HVCN1 contributes to superoxide production independent of intracellular pH regulation

HVCN1 is a voltage‐gated ion channel, required for maximal superoxide (O 2 − ) production by NADPH oxidase during the respiratory burst in macrophages (MØ). During activation of NADPH oxidase, H + ions are produced resulting in cellular acidification. By extruding H + , HVCN1 maintains the respiratory burst by preventing feedback inhibition of the oxidase by low pH. Recent evidence from our laboratory indicates that HVCN1 may also contribute to superoxide formation by additional mechanisms.
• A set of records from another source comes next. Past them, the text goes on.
(* ===== verification/ServicesFacts.v ===== *)
(** * ServicesFacts: every listener has one owner

    The manager's invariant over any sequence of commands, and what a mode
    brings up. *)

From S2P Require Import Prelude Text Db Config Services.
From Stdlib Require Import Ascii String.
#[local] Open Scope string_scope.

Lemma elem_of_all_services svc : svc ∈ all_services.
Proof. destruct svc; set_solver. Qed.

Lemma NoDup_all_services : NoDup all_services.
Proof. by apply (bool_decide_unpack _). Qed.

Section Facts.
Context `{!SocketAddrs}.

Lemma slot_set_slot svc svc' s i : slot (set_slot svc s i) svc' = if decide (svc = svc') then s else slot i svc'.
Proof. by destruct svc, svc'. Qed.

Lemma addr_set_slot svc svc' s i : addr (set_slot svc s i) svc' = addr i svc'.
Proof. by destruct svc, svc'. Qed.

(** A slot is running exactly when it holds a handle, the tasks alive are exactly
    the handles held, and no two slots hold the same one. *)
Record manager_inv (w : World) : Prop := {
  mi_running : forall svc, slot_status (slot (w_inner w) svc) = Running <->
                 is_Some (slot_handle (slot (w_inner w) svc));
  mi_tasks : forall h, h ∈ w_tasks w <-> exists svc, slot_handle (slot (w_inner w) svc) = Some h;
  mi_unique : forall svc svc' h, slot_handle (slot (w_inner w) svc) = Some h ->
                slot_handle (slot (w_inner w) svc') = Some h -> svc = svc';
  mi_fresh : forall h, h ∈ w_tasks w -> (h < w_next w)%N;
}.

Section Commands.
Context (spawn : Service -> SocketAddr -> result unit string).

Lemma start_spec svc w :
  (exists r, start spawn svc w = (w, r)) \/
  (slot_status (slot (w_inner w) svc) = Idle /\
   start spawn svc w =
     (mkWorld (set_slot svc (mkSlot Running (Some (w_next w))) (w_inner w))
        ({[w_next w]} ∪ w_tasks w) (w_next w + 1),
      Ok (mkServiceResult svc Running true))).
Proof.
  unfold start, get_inner, bind. destruct (addr (w_inner w) svc); [|by left; eexists].
  destruct (slot_status _) eqn:E; [|by left; eexists]. destruct (spawn svc s); [|by left; eexists].
  by right.
Qed.

Lemma start_inv svc w : manager_inv w -> manager_inv (fst (start spawn svc w)).
Proof.
  intros I. destruct (start_spec svc w) as [[r ->]|[Hidle ->]]; [done|]. destruct I as [I1 I2 I3 I4]. simpl.
  assert (Hn : slot_handle (slot (w_inner w) svc) = None).
  { apply eq_None_not_Some. intros Hs. apply I1 in Hs. congruence. }
  assert (Hf : forall svc', slot_handle (slot (w_inner w) svc') <> Some (w_next w)).
  { intros svc' Hs. assert (w_next w ∈ w_tasks w) as Hx by (apply I2; eauto). apply I4 in Hx. lia. }
  split; simpl.
  - intros svc'. rewrite slot_set_slot. case_decide; [simpl; split; eauto | apply I1].
  - intros h. rewrite elem_of_union, elem_of_singleton, I2. split.
    + intros [->|(svc' & Hs)]; [exists svc; rewrite slot_set_slot; by case_decide|].
      exists svc'. rewrite slot_set_slot. case_decide; [congruence | done].
    + intros (svc' & Hs). rewrite slot_set_slot in Hs. case_decide; simpl in Hs; [left; congruence | eauto].
  - intros s1 s2 h. rewrite !slot_set_slot. repeat case_decide; simpl; intros Ha Hb; subst; try done.
    + injection Ha as <-. by apply Hf in Hb.
    + injection Hb as <-. by apply Hf in Ha.
    + eauto.
  - intros h. rewrite elem_of_union, elem_of_singleton. intros [->|Hh]; [lia|]. apply I4 in Hh. lia.
Qed.

Lemma stop_spec svc w :
  (slot_handle (slot (w_inner w) svc) = None /\
   stop svc w = (w, Ok (mkServiceResult svc Idle false))) \/
  (exists h, slot_handle (slot (w_inner w) svc) = Some h /\
   stop svc w = (mkWorld (set_slot svc idle_slot (w_inner w)) (w_tasks w ∖ {[h]}) (w_next w),
                 Ok (mkServiceResult svc Idle true))).
Proof.
  unfold stop, get_inner, bind. destruct (slot_handle _) as [h|] eqn:E; [right; by eexists | by left].
Qed.

Lemma stop_inv svc w : manager_inv w -> manager_inv (fst (stop svc w)).
Proof.
  intros I. destruct (stop_spec svc w) as [[_ ->]|(h & Hh & ->)]; [done|]. destruct I as [I1 I2 I3 I4].
  split; simpl.
  - intros svc'. rewrite slot_set_slot. case_decide; [|apply I1]. simpl. split; [done | by intros []].
  - intros h'. rewrite elem_of_difference, elem_of_singleton, I2. split.
    + intros [(svc' & Hs) Hne]. exists svc'. rewrite slot_set_slot. case_decide; [congruence | done].
    + intros (svc' & Hs). rewrite slot_set_slot in Hs. case_decide as Hd; [done|].
      split; [eauto|]. intros ->. apply Hd. eauto.
  - intros s1 s2 h'. rewrite !slot_set_slot. repeat case_decide; try done; eauto.
  - intros h'. rewrite elem_of_difference. intros [H1 _]. auto.
Qed.

Abbreviation keeps_inv := (evolves (fun w : World => w) (kept manager_inv)).

Lemma keeps_start svc : keeps_inv (start spawn svc).
Proof. intros w Hw. by apply start_inv. Qed.

Lemma keeps_stop svc : keeps_inv (stop svc).
Proof. intros w Hw. by apply stop_inv. Qed.

Lemma keeps_get : keeps_inv get_inner.
Proof. by intros w. Qed.

#[local] Hint Resolve keeps_start keeps_stop keeps_get : zm.

(** A command of the control plane. *)
Inductive command : Type :=
| CStart (svc : Service)
| CStop (svc : Service)
| CMode (mode : BootMode)
| CBoot (order : list Service) (mode : BootMode)
| CStopAll.

Definition run_command (c : command) : M World unit :=
  match c with
  | CStart svc => let! _ := start spawn svc in ret tt
  | CStop svc => let! _ := stop svc in ret tt
  | CMode mode => let! _ := apply_mode spawn mode in ret tt
  | CBoot order mode => boot spawn order mode
  | CStopAll => stop_all
  end.

Lemma keeps_command c : keeps_inv (run_command c).
Proof.
  destruct c; simpl; unfold apply_mode, boot, stop_all, smtps_configured, list_services; evolve.
Qed.

Lemma keeps_commands cs : keeps_inv (for_each cs run_command).
Proof. pose proof keeps_command. evolve. Qed.

(** ** Modes *)

(** What [want] asks of each service. *)
Definition as_wanted (b : bool) : Status := if b then Running else Idle.

Definition mode_body (want : Service -> bool) (svc : Service) : M World unit :=
  if want svc then let! _ := start spawn svc in ret tt else let! _ := stop svc in ret tt.

Context (Hspawn : forall svc a, spawn svc a = Ok tt).

Lemma start_status svc w :
  is_Some (addr (w_inner w) svc) ->
  inner_status (w_inner (fst (start spawn svc w))) svc = Running /\
  (forall svc', svc' <> svc -> inner_status (w_inner (fst (start spawn svc w))) svc' = inner_status (w_inner w) svc') /\
  (forall svc', addr (w_inner (fst (start spawn svc w))) svc' = addr (w_inner w) svc').
Proof.
  intros [a Ha]. unfold start, get_inner, bind, inner_status. rewrite Ha.
  destruct (slot_status (slot (w_inner w) svc)) eqn:E; [|by simpl].
  rewrite Hspawn. simpl. rewrite slot_set_slot, decide_True by done. split; [done|]. split.
  - intros svc' Hne. by rewrite slot_set_slot, decide_False.
  - intros svc'. apply addr_set_slot.
Qed.

Lemma stop_status svc w :
  manager_inv w ->
  inner_status (w_inner (fst (stop svc w))) svc = Idle /\
  (forall svc', svc' <> svc -> inner_status (w_inner (fst (stop svc w))) svc' = inner_status (w_inner w) svc') /\
  (forall svc', addr (w_inner (fst (stop svc w))) svc' = addr (w_inner w) svc').
Proof.
  intros I. destruct (stop_spec svc w) as [[Hn ->]|(h & Hh & ->)]; unfold inner_status; simpl.
  - split; [|done]. destruct (slot_status _) eqn:E; [done|]. apply (mi_running _ I) in E. rewrite Hn in E. by destruct E.
  - rewrite slot_set_slot, decide_True by done. split; [done|]. split.
    + intros svc' Hne. by rewrite slot_set_slot, decide_False.
    + intros svc'. apply addr_set_slot.
Qed.

Lemma mode_loop want l w :
  NoDup l -> manager_inv w -> (forall svc, want svc = true -> is_Some (addr (w_inner w) svc)) ->
  let w' := fst (for_each l (mode_body want) w) in
  (forall svc, inner_status (w_inner w') svc =
     if bool_decide (svc ∈ l) then as_wanted (want svc) else inner_status (w_inner w) svc) /\
  (forall svc, addr (w_inner w') svc = addr (w_inner w) svc).
Proof.
  intros Hnd. revert w. induction Hnd as [|svc l Hni Hnd IH]; intros w I Hw.
  { split; [|done]. intros svc. by rewrite bool_decide_false by set_solver. }
  simpl. unfold bind.
  assert (Hs : let w1 := fst (mode_body want svc w) in
    manager_inv w1 /\ inner_status (w_inner w1) svc = as_wanted (want svc) /\
    (forall svc', svc' <> svc -> inner_status (w_inner w1) svc' = inner_status (w_inner w) svc') /\
    (forall svc', addr (w_inner w1) svc' = addr (w_inner w) svc')).
  { unfold mode_body. destruct (want svc) eqn:E; rewrite fst_bind_ret.
    - split; [by apply start_inv|]. apply start_status. auto.
    - split; [by apply stop_inv|]. by apply stop_status. }
  destruct (mode_body want svc w) as [w1 []]. simpl in Hs. destruct Hs as (I1 & H1 & H2 & H3).
  destruct (IH w1 I1) as [HS HA]. { intros s Hs. rewrite H3. auto. }
  split; [|intros s; by rewrite HA].
  intros s. rewrite HS. destruct (decide (s = svc)) as [->|Hne].
  - by rewrite bool_decide_false, bool_decide_true by set_solver.
  - rewrite H2 by done. by rewrite (bool_decide_ext (s ∈ l) (s ∈ svc :: l)) by set_solver.
Qed.

(** The services up in a mode: those it names, and a configured SMTPS with SMTP. *)
Definition mode_target (configured : bool) (mode : BootMode) (svc : Service) : bool :=
  match svc with Smtps => configured && wants mode Smtp | _ => wants mode svc end.

Definition configured (i : Inner) : bool := match in_smtps_addr i with Some _ => true | None => false end.

Lemma mode_target_addr i mode svc : mode_target (configured i) mode svc = true -> is_Some (addr i svc).
Proof.
  unfold mode_target, configured. destruct svc; simpl; eauto. by destruct (in_smtps_addr i); eauto.
Qed.

Lemma apply_mode_result mode w :
  manager_inv w ->
  snd (apply_mode spawn mode w) =
    map (fun svc => mkServiceReport svc (as_wanted (mode_target (configured (w_inner w)) mode svc))) all_services.
Proof.
  intros I. set (want := mode_target (configured (w_inner w)) mode).
  destruct (mode_loop want all_services w NoDup_all_services I (mode_target_addr _ _)) as [HS _].
  assert (E : snd (apply_mode spawn mode w) =
    snd (list_services (fst (for_each all_services (mode_body want) w)))).
  { unfold apply_mode. unfold bind at 1. unfold smtps_configured, get_inner, bind at 1, ret at 1. cbv beta iota.
    unfold bind at 1. change (for_each all_services _ w) with (for_each all_services (mode_body want) w).
    by destruct (for_each all_services (mode_body want) w). }
  rewrite E. unfold list_services, get_inner, bind, ret. cbn [snd fst].
  apply map_ext_in. intros svc _. by rewrite HS, bool_decide_true by apply elem_of_all_services.
Qed.

(** Booting an idle manager: the loop over the mode's set, in any order. *)
Lemma boot_statuses mode order w :
  manager_inv w -> (forall svc, inner_status (w_inner w) svc = Idle) -> order ≡ₚ mode_services mode ->
  forall svc, inner_status (w_inner (fst (boot spawn order mode w))) svc =
    as_wanted (mode_target (configured (w_inner w)) mode svc).
Proof.
  intros I Hidle Hord svc.
  assert (Hnd : NoDup order) by (rewrite Hord; destruct mode; by apply (bool_decide_unpack _)).
  assert (Hsm : Smtps ∉ order) by (rewrite Hord; destruct mode; set_solver).
  assert (Hel : forall s, s ∈ order <-> wants mode s = true).
  { intros s. unfold wants. by rewrite bool_decide_eq_true, Hord. }
  set (up := fun s : Service => match s with Smtps => false | _ => true end).
  assert (El : for_each order (fun s => let! _ := start spawn s in ret tt) w = for_each order (mode_body up) w).
  { apply for_each_ext. intros s Hs w0. unfold mode_body. by destruct s. }
  destruct (mode_loop up order w Hnd I) as [HS HA].
  { intros s. by destruct s; simpl; eauto. }
  unfold boot, bind at 1. rewrite El.
  destruct (for_each order (mode_body up) w) as [w1 []]. simpl in HS, HA.
  unfold smtps_configured, get_inner, bind at 1 2, ret at 1.
  assert (Ec : configured (w_inner w1) = configured (w_inner w)).
  { specialize (HA Smtps). unfold configured. simpl in HA. by rewrite HA. }
  assert (Hrest : forall s, s <> Smtps -> inner_status (w_inner w1) s = as_wanted (wants mode s)).
  { intros s Hs. rewrite HS, Hidle. destruct (wants mode s) eqn:Ew.
    - rewrite bool_decide_true by by apply Hel. by destruct s.
    - rewrite bool_decide_false; [done|]. rewrite Hel. congruence. }
  fold (configured (w_inner w1)). destruct (configured (w_inner w1) && wants mode Smtp) eqn:Eb.
  - rewrite fst_bind_ret. destruct (start_status Smtps w1) as (H1 & H2 & _).
    { apply andb_true_iff in Eb as [Eb _]. unfold configured in Eb. simpl. by destruct (in_smtps_addr (w_inner w1)); eauto. }
    destruct (decide (svc = Smtps)) as [->|Hne].
    + rewrite H1. simpl. by rewrite <- Ec, Eb.
    + rewrite H2, Hrest by done. by destruct svc.
  - simpl. destruct (decide (svc = Smtps)) as [->|Hne].
    + rewrite HS, bool_decide_false, Hidle by done. simpl. by rewrite <- Ec, Eb.
    + rewrite Hrest by done. by destruct svc.
Qed.

(** C19: whatever commands arrive, in whatever order, and whichever spawns fail,
    a service reports [Running] exactly when its slot owns a task, the tasks
    spawned and not aborted are exactly those owned, and none is owned twice: no
    listener is doubled and none is leaked. *)
Theorem manager_owns_its_tasks cs w :
  manager_inv w -> manager_inv (fst (for_each cs run_command w)).
Proof. apply keeps_commands. Qed.

(** Applying a mode brings up exactly the services it names, with a
    configured SMTPS following SMTP, and stops the rest, whatever ran before. *)
Lemma apply_mode_exact mode w :
  manager_inv w ->
  snd (apply_mode spawn mode w) =
    map (fun svc => mkServiceReport svc (as_wanted (mode_target (configured (w_inner w)) mode svc))) all_services.
Proof. apply apply_mode_result. Qed.

(** Booting an idle manager reaches the same statuses whatever the iteration
    order of the mode's [HashSet]. *)
Lemma boot_order_irrelevant mode order order' w :
  manager_inv w -> (forall svc, inner_status (w_inner w) svc = Idle) ->
  order ≡ₚ mode_services mode -> order' ≡ₚ mode_services mode ->
  forall svc, inner_status (w_inner (fst (boot spawn order mode w))) svc =
              inner_status (w_inner (fst (boot spawn order' mode w))) svc.
Proof. intros I Hi Ho Ho' svc. by rewrite !boot_statuses. Qed.
End Commands.
End Facts.

(** ** A concrete manager *)

#[export] Instance demo_addrs : SocketAddrs := {| SocketAddr := string; parse_socket_addr := Ok |}.

Definition demo_world : World :=
  mkWorld (mkInner idle_slot idle_slot idle_slot idle_slot "a:1" "a:2" "a:3" (Some "a:4")) ∅ 0.
Definition demo_spawn (svc : Service) (a : SocketAddr) : result unit string := Ok tt.

Lemma demo_world_inv : manager_inv demo_world.
Proof.
  split; simpl.
  - intros []; simpl; (split; [done | by intros []]).
  - intros h. split; [set_solver|]. by intros [[] ?].
  - by intros [].
  - set_solver.
Qed.

Lemma manager_owns_its_tasks_witness :
  manager_inv (fst (for_each [CBoot [Dns; Api; Smtp] ModeFull; CStop Dns; CMode ModeApi]
    (run_command demo_spawn) demo_world)).
Proof. apply (manager_owns_its_tasks demo_spawn), demo_world_inv. Defined.

Lemma apply_mode_exact_witness :
  snd (apply_mode demo_spawn ModeSmtp demo_world) =
  [mkServiceReport Api Idle; mkServiceReport Smtp Running; mkServiceReport Smtps Running; mkServiceReport Dns Idle].
Proof. by apply (apply_mode_exact demo_spawn (fun _ _ => eq_refl) ModeSmtp), demo_world_inv. Defined.

Lemma boot_order_irrelevant_witness :
  forall svc, inner_status (w_inner (fst (boot demo_spawn [Dns; Smtp; Api] ModeFull demo_world))) svc =
              inner_status (w_inner (fst (boot demo_spawn [Api; Smtp; Dns] ModeFull demo_world))) svc.
Proof.
  apply (boot_order_irrelevant demo_spawn (fun _ _ => eq_refl)); [apply demo_world_inv | by intros [] | | done].
  simpl. apply (bool_decide_unpack _). by vm_compute.
Defined.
We hypothesized that ‘HVCN1 acts to enhance NADPH oxidase activity independent of its role in intracellular pH regulation’. Intracellular pH was clamped using nigericin (100μM)/K + (135μM) in isolated peritoneal MØ from the rat at pH 8.0, 7.5, 7.0 or 6.5. Maximal O 2 − production (L‐012 luminescence (AU)) in MØ in response to (PMA 100μM) was linearly related to intracellular pH (r 2 =0.97). Addition of Zn 2+ (100μM), to specifically inhibit HVCN1, significantly reduced maximal O 2 − production by >; 50% at all pH levels (Table 1). As these reductions in O 2 − production could not be explained by changes in intracellular pH, we conclude that HVCN1 enhances O 2 − production in MØ by pH independent mechanisms.